Designing Lattices with a Business Case, Not Just a Cool Screenshot

Few design features have become as visually synonymous with additive manufacturing as the lattice. Intricate cellular structures now dominate conference presentations, product renders, and software demonstrations. In many cases, they represent genuinely powerful engineering solutions, enabling weight reduction, thermal control, vibration damping, and energy absorption in ways conventional manufacturing could never achieve.

But the AM industry has also developed a habit of confusing geometric complexity with value. A lattice that looks impressive is not necessarily a lattice that makes sense.

At Metamorphic, we believe this distinction matters increasingly as additive manufacturing continues its inexorable move from experimentation into production. Because the question is no longer whether a lattice can be generated. It is whether the lattice justifies its existence.

Complexity Must Earn Its Place

Modern DfAM software makes lattice generation remarkably accessible, and even some would say easy. Preset structures can be applied quickly, topology workflows can embed porous regions automatically, and optimisation tools can generate highly organic forms with minimal user input. The danger is not the tools themselves. The danger is what happens when those tools begin to dictate design thinking.

Too often, lattices are introduced because additive manufacturing allows them, rather than because the application genuinely requires them. The result can be geometries that optimise a narrow objective while creating new manufacturing and commercial burdens elsewhere. Support strategies become more difficult. Inspection becomes more complex. Post-processing effort increases. Build reliability decreases.

In such cases, the lattice may improve a screenshot more than it improves the product.

Designing Beyond Geometry

At Metamorphic, lattices are never treated as decorative complexity. They are engineered responses to specific functional and manufacturing requirements. A lattice must contribute meaningfully to the behaviour of the part, whether through thermal transfer, fluid interaction, stiffness management, or controlled energy absorption.

But equally important is how that geometry behaves in production. Can it be built reliably? Can it be inspected? Can it be post-processed effectively? Does it improve the economics of the application, or simply complicate them? These questions are not secondary. They define whether a lattice creates real value.

This is why our computational design workflows are built around intent rather than presets. Geometry emerges from engineering logic, process understanding, and manufacturability considerations simultaneously.

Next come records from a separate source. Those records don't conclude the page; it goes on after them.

(** [fuel] bounds the rounds of [newSessions]. *)
Definition createHrmp (fuel : nat) (relayUrl profile : jsstr) : M unit :=
  usingPlaygrounds relayUrl (fun helper key =>
    alice ← key (SeedText (js "//Alice"));
    match profile_channels profile with
    | None => throw (JSError (js "unknown hrmp config profile: " ++ profile))
    | Some channels =>
        for_each_M (fun _ '(a, b) => bidirOpen helper alice a b) tt channels;;
        WaitGroup.newSessions helper fuel 1 60000
    end).

(** [setCode.ts] *)
Definition setCode (url : jsstr) (code : jsval) : M unit :=
  usingPlaygrounds url (fun helper key =>
    alice ← key (SeedText (js "//Alice"));
    as_sudo_unchecked helper alice "system.setCode" [JStr (u8aToHex code)]).

(** [authorizeEnactUpgrade.ts] *)
Definition authorizeEnactUpgrade (url : jsstr) (code : jsval) : M unit :=
  usingPlaygrounds url (fun helper key =>
    alice ← key (SeedText (js "//Alice"));
    let hex := blake2AsHex256 code in
    as_sudo helper alice "balances.forceSetBalance" [JStr (address alice); JBig 1000000000000000000000000000000];;
    BalanceGroup.getSubstrate helper (address alice);;
    as_sudo helper alice "system.authorizeUpgrade" [JStr hex];;
    as_sudo_unchecked helper alice "system.applyAuthorizedUpgrade" [JStr (u8aToHex code)]).

End SuperuserScripts.
End SuperuserScripts.

(** ** relayIdentitiesChecker.ts *)

Module RelayIdentities.
Section RelayIdentities.
Context {N : NodeApi} {C : Crypto} {X : Harness}.
Import Identities.

(** [value.toHuman().judgements.filter(...).length == 0], negated. *)
Definition well_judged (value : jsval) : Res bool :=
  human ← call0 value (js "toHuman");
  judgements ← get_prop human (js "judgements");
  l ← elements judgements;
  good ← map_out (fun x => j ← get_index x 1;
    Ret (strict_eq j (JStr (js "Reasonable")) || strict_eq j (JStr (js "KnownGood")))) l;
  Ret (existsb id good).

(** What [find] gives is an entry or [undefined], never [-1], so every
    sub-identity is kept. *)
Definition pull (helper : nat) : M (list (jsval * jsval) * list (jsval * jsval)) :=
  ' (all, _) ← getIdentities helper;
  identities ← lift (for_each (fun kept '(key, value) =>
    good ← well_judged value; Ret (if (good : bool) then kept ++ [(key, value)] else kept)) [] all);
  supersOfSubs ← getSupers helper;
  subs ← getSubs helper;
  subs ← lift (map_out (fun '(key, value) => constructSubInfo key value supersOfSubs JUndef) subs);
  mreturn (identities, subs).

Definition pullIdentities (relayUrl : jsstr) : M (list (jsval * jsval) * list (jsval * jsval)) :=
  usingPlaygrounds relayUrl (fun helper _ =>
    catch (pull helper)
      (fun _ => throw (JSError (js "Error during fetching identities on " ++ relayUrl)))).

(** The first entry of an account, accounts compared in the default format. *)
Fixpoint find_account (address : jsstr) (l : list (jsval * jsval)) : Res (option (jsval * jsval)) :=
  match l with
  | [] => Ret None
  | (key, value) :: l' =>
      a ← reencode key JUndef;
      if jseq address a then Ret (Some (key, value)) else find_account address l'
  end.

(** A key of an object, which is there once. *)
Definition add_key (k : jsstr) (l : list jsstr) : list jsstr :=
  if ChainHelperBase.in_list k l then l else l ++ [k].

(** The accounts with identities on both chains, and those of them whose
    [info] differs. *)
Definition compare_identities (identities1 identities2 : list (jsval * jsval))
  : Res (list jsstr * list jsstr) :=
  for_each (fun '(matching, unequal) '(key1, value1) =>
    address ← reencode key1 JUndef;
    o ← find_account address identities2;
    match o with
    | None => Ret (matching, unequal)
    | Some (_, value2) =>
        a ← get_prop value1 (js "info");
        b ← get_prop value2 (js "info");
        same ← UniqueUtil.json_eq a b;
        Ret (matching ++ [address], if (same : bool) then unequal else add_key address unequal)
    end) ([], []) identities1.

(** Of the matching accounts: how many have sub-identities on both chains, and
    on how many these differ. *)
Definition compare_sub_identities (matchingAddresses : list jsstr) (subs1 subs2 : list (jsval * jsval))
  : Res (Z * Z) :=
  for_each (fun '(matchesFound, unequal) address =>
    o1 ← find_account address subs1;
    match o1 with
    | None => Ret (matchesFound, unequal)
    | Some (_, value1) =>
        o2 ← find_account address subs2;
        match o2 with
        | None => Ret (matchesFound, unequal)
        | Some (_, value2) =>
            a ← get_index value1 1;
            b ← get_index value2 1;
            same ← UniqueUtil.json_eq a b;
            Ret (matchesFound + 1, if (same : bool) then unequal else unequal + 1)
        end
    end) (0, 0) matchingAddresses.

(** The numbers that are printed. *)
Definition checkRelayIdentities (relay1Url relay2Url : jsstr) : M (list jsstr * list jsstr * (Z * Z)) :=
  ' (identities1, subs1) ← pullIdentities relay1Url;
  ' (identities2, subs2) ← pullIdentities relay2Url;
  catch
    (' (matching, unequal) ← lift (compare_identities identities1 identities2);
     counts ← lift (compare_sub_identities matching subs1 subs2);
     mreturn (matching, unequal, counts))
    (fun _ => throw (JSError (js "Error during comparison"))).

End RelayIdentities.
End RelayIdentities.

The goal is not to generate the most complex structure possible. It is to generate the most purposeful one.

From Showcase to Competitive Advantage

As AM matures, the industry is moving beyond demonstration pieces and toward production accountability. That changes the role of DfAM entirely. Success is no longer defined by whether a geometry looks innovative. It is defined by whether that geometry delivers measurable advantage in the real world.

This philosophy sits at the centre of both Metamorphic’s advanced AM development programmes and our Rapid Geometry Review service. In both cases, the focus remains the same, ensuring that geometry is aligned not only with performance, but with manufacturability, scalability, and commercial logic.

Because the future of additive manufacturing will not be won by the most visually complex designs. It will be won by the designs that justify their complexity.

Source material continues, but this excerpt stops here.